Dal 1996 Libera legge pubblicamente l’elenco luttuoso degli uccisi dalle mafie. In Sicilia, oltre a La Torre e Mattarella, ricordiamo Boris Giuliano, Nini Cassarà, Mauro De Mauro, Giovanni Spampinato, Carlo Dalla Chiesa, Cesare Terranova, Lenin Mancuso, don Pino Puglisi, Ciaccio Montalto, Rosario Livatino, Rocco Chinnici, Peppino Impastato, Beppe Montana, gli uomini delle forze dell’ordine, Giovanni Falcone, Paolo Borsellino, Rita Atria…
Come è indicato dal sito di Libera:
Leggere i nomi delle vittime, scandirli con cura, è un modo per far rivivere quegli uomini e quelle donne, bambini e bambine, per non far morire le idee testimoniate, l’esempio di chi ha combattuto le mafie a viso aperto e non ha ceduto alle minacce e ai ricatti che gli imponevano di derogare dal proprio dovere professionale e civile, ma anche le vite di chi, suo malgrado, si è ritrovato nella traiettoria di una pallottola o vittima di potenti esplosivi diretti ad altri. Storie pulsanti di vita, di passioni, di sacrifici, di amore per il bene comune e di affermazione di diritti e di libertà negate.

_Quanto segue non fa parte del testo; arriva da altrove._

(** C2. In every store reached by writes after the migration, a task
inserted with a NULL [parent_task_id] or a NULL [phase_key] is never
rejected by the phase index: the insert has the result it has with the
index dropped (the same error, or the same rows), which is never the
violation of [ux_tasks_parent_phase], and so it is for any number of such
inserts one after the other.  Such an insert is accepted exactly when the
other checks let it pass (its columns exist, no [NOT NULL] column is left
NULL, no other unique index has its key, its references resolve), and the
row is then stored after the rows there were, under the parent and with
the phase it was given; any number of such rows that pass the other checks
in their turn are all stored, in order. *)
Theorem unphased_never_rejected d0 d1 ws :
  unmigrated d0 →
  run migration d0 = Ok d1 →
  let d := apply_writes ws d1 in
  let without := drop_index "ux_tasks_parent_phase" in
  (∀ a, unphased a →
        insert_into "tasks" a (without d) = without <$> insert_into "tasks" a d
        ∧ insert_into "tasks" a d
          ≠ Err (UniqueViolation "ux_tasks_parent_phase"))
  ∧ (∀ rows, Forall unphased rows →
             apply_writes (Insert "tasks" <$> rows) (without d)
             = without (apply_writes (Insert "tasks" <$> rows) d))
  ∧ (∀ a, unphased a →
          is_ok (insert_into "tasks" a d) = passes_other_checks a d)
  ∧ (∀ a, unphased a → passes_other_checks a d = true →
          ∃ d' r, insert_into "tasks" a d = Ok d'
                  ∧ select_all "tasks" d' = select_all "tasks" d ++ [r]
                  ∧ cell r "parent_task_id" = cell a "parent_task_id"
                  ∧ cell r "phase_key" = cell a "phase_key")
  ∧ (∀ rows, Forall unphased rows → pass_in_turn rows d = true →
             ∃ rs, select_all "tasks" (apply_writes (Insert "tasks" <$> rows) d)
                   = select_all "tasks" d ++ rs
                   ∧ Forall2 (fun a r =>
                                cell r "parent_task_id" = cell a "parent_task_id"
                                ∧ cell r "phase_key" = cell a "phase_key")
                       rows rs).
Proof.
  intros Hfresh Hrun d without.
  assert (columns_added d) as Hc
    by by eapply columns_added_apply_writes, run_migration_columns.
  assert (phase_indexed d) as Hi
    by by eapply phase_indexed_apply_writes, run_migration_index.
  split_and!.
  - intros a Ha. split; [by apply insert_unphased_drop|].
    by apply insert_unphased_no_violation.
  - intros rows Hrows. clearbody d. revert d Hc Hi.
    induction Hrows as [|a rows Ha _ IH]; intros d Hc Hi; [done|].
    rewrite fmap_cons. unfold apply_writes in *. simpl.
    rewrite <- IH
      by (by apply columns_added_apply_write || by apply phase_indexed_apply_write).
    f_equal. unfold apply_write. simpl. unfold without.
    rewrite insert_unphased_drop by done.
    by destruct (insert_into "tasks" a d).
  - intros a Ha. by apply insert_unphased_accepted.
  - intros a Ha Hp. by apply insert_unphased_stored.
  - intros rows Hrows Hp. by apply inserts_unphased_stored.
Qed.

(** On the example store the four tasks of [Example.siblings], two of them
under A, claim no slot and pass the other checks: each is accepted, and
the four are stored after the family. *)
Lemma unphased_never_rejected_witness :
  unmigrated Example.base
  ∧ run migration Example.base = Ok Example.migrated
  ∧ Forall unphased Example.siblings
  ∧ pass_in_turn Example.siblings Example.store = true
  ∧ Forall (fun a => is_ok (insert_into "tasks" a Example.store) = true)
      Example.siblings
  ∧ ∃ rs, select_all "tasks"
            (apply_writes (Insert "tasks" <$> Example.siblings) Example.store)
          = select_all "tasks" Example.store ++ rs
          ∧ Forall2 (fun a r =>
                       cell r "parent_task_id" = cell a "parent_task_id"
                       ∧ cell r "phase_key" = cell a "phase_key")
              Example.siblings rs.
Proof.
  assert (Forall unphased Example.siblings) as Hs.
  { repeat constructor; (by left) || by right. }
  assert (pass_in_turn Example.siblings Example.store = true) as Hp
    by (vm_compute; reflexivity).
  destruct (unphased_never_rejected Example.base Example.migrated
              Example.family) as (_ & _ & Hone & _ & Hall).
  - reflexivity.
  - vm_compute; reflexivity.
  - split; [reflexivity|]. split; [vm_compute; reflexivity|].
    split; [done|]. split; [done|]. split.
    + apply Forall_forall. intros a Ha. rewrite Forall_forall in Hs.
      unfold Example.store. rewrite (Hone a (Hs a Ha)).
      revert a Ha. apply Forall_forall.
      repeat constructor; vm_compute; reflexivity.
    + by apply Hall.
Defined.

Il PCI ebbe sin da subito chiaro il proprio posizionamento contro le mafie. Abbiamo ricordato la figura di Pio La Torre. Se parliamo di Pio La Torre allora parliamo anche della strage di Portella della Ginestra: come giustamente fa un grande amico di La Torre, E. Macaluso, da poco scomparso: donne ed uomini del PCI, sindacalisti che manifestavano per il lavoro vennero uccisi dalle bande di Salvatore Giuliano, il 1 maggio 1947.
La DC, invece, maturò più lentamente questa posizione contro la mafia: non mi riferisco alle dichiarazioni ufficiali, ma alle prassi locali, ove – proprio per sconfiggere il PCI alle elezioni- era necessario avere tanti, troppi voti anche di gruppi economici affaristici e chiacchierati. Per la Democrazia Cristiana il discorso è complesso, anche doloroso. Mi sembra di poter dire che le zone grigie tra mafia e DC siciliana non siano una invenzione dei giornalisti. Ci sono sentenze della magistratura che parlano chiaro! Come è potuto accadere?

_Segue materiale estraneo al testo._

(** [B.writeChunk] checks its bounds. *)
Lemma B_write_checked (v : Value) :
  wellFormed v = true ->
  forall buffer offset,
    checked (B.writeChunk (B.createChunk v) buffer offset) buffer offset
      (length (wireB v)).
Proof.
  induction v using Value_induction; intros Hs buffer offset;
    try discriminate Hs.
  - B_unfold. stores. checked_done.
  - B_unfold. stores. checked_done.
  - B_unfold. stores. checked_done.
  - B_unfold. stores. checked_done.
  - B_unfold. stores. checked_done.
  - apply B_write_string_checked.
  - B_unfold. stores. checked_done.
  - apply wellFormed_typedArray in Hs. rename Hs into Hta.
    pose proof (length_elementBytes a Hta) as Hb.
    B_unfold.
    destruct a as [k buf bo bl];
      cbn [TypedArray.elementType TypedArray.byteLength] in *.
    destruct k; stores; checked_done.
  - apply wellFormed_array in Hs. rename Hs into Hall.
    assert (IH : Forall (fun v => forall buffer offset,
              checked (writeOf B.writeChunk (mapSlot B.createChunk v)
                         buffer offset)
                buffer offset (length (wireB v))) items).
    { rewrite Forall_forall in *. intros x Hx buffer' offset'.
      rewrite (mapSlot_wellFormed _ x (Hall x Hx)). apply H; auto. }
    clear H.
    B_unfold. stores.
    match goal with
    | |- checked (forEach _ _ ?b ?o) _ _ _ =>
        pose proof (forEach_map_checked (writeOf B.writeChunk)
                      (mapSlot B.createChunk) _ items IH
                      b o ltac:(lia)) as L
    end.
    destruct (forEach _ _ _ _) as [[bf off]|e]; cbn [checked] in *; [|exact L].
    destruct L as (HlL & -> & HbL). repeat split; lengths.
  - apply wellFormed_object in Hs. rename Hs into Hall.
    assert (IH : Forall (fun p => forall buffer offset,
              checked (B.writeChunk (B.createChunk (snd p)) buffer offset)
                buffer offset (length (wireB (snd p)))) props).
    { rewrite Forall_forall in *. intros x Hx. apply H; auto. }
    clear H.
    B_unfold. stores.
    match goal with
    | |- checked (forEach _ _ ?b ?o) _ _ _ =>
        pose proof (forEach_entries_checked (writeOf B.writeChunk)
                      (fun key => Some (B.createStringChunk key))
                      (fun val => Some (B.createChunk val))
                      (wireString B.TYPES.String) _ props
                      B_write_string_checked IH b o ltac:(lia)) as L
    end.
    destruct (forEach _ _ _ _) as [[bf off]|e]; cbn [checked] in *; [|exact L].
    destruct L as (HlL & -> & HbL). repeat split; lengths.
Qed.

Lemma A_write_string_checked (s : DOMString.t) (buffer : ArrayBuffer)
  (offset : nat) :
  checked (A.writeChunk (A.createStringChunk s) buffer offset) buffer offset
    (length (wireString A.TYPES.String s)).
Proof.
  unfold wireString. lengths.
  A_unfold. stores. checked_done.
Qed.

Avanzo questa ipotesi: gli eredi del Regno delle due Sicilie che nell’Ottocento mal digerirono la unificazione con il Regno piemontese cercarono di accreditarsi tra la povera gente siciliana come i difensori civici contro le presunte angherie del giovane Regno sabaudo-italiano: tassazione elevata, leva obbligatoria, discriminazione verso i Meridionali. Nel Novecento, la Mafia entrò dentro questa mentalità e la contaminò, creando la doppiezza di due Stati in un medesimo territorio: quando parlo di due Stati, mi riferisco a S. Agostino che diceva che anche una banda di ladroni, se si dava delle regole, diventava una organizzazione politica. E la DC (che culturalmente aveva al proprio interno delle componenti diffidenti verso lo Stato) può aver implicitamente offerto una sponda alla mafia. Questo al netto delle sentenze della Magistratura che hanno riconosciuti esponenti della DC come collusi con la mafia.
La DC è stato un partito antifascista all’origine e che prestissimo, a causa delle decisioni di Jalta nel 1945 di dividere il mondo in blocchi, è diventato anche anticomunista. Un anticomunismo mai autoritario, sempre democratico, certo. Tuttavia, dietro il paravento dell’anticomunismo, possono aver avuto luogo delle scelte locali di oggettiva complicità con la mafia, anch’essa sempre dichiarata anticomunista.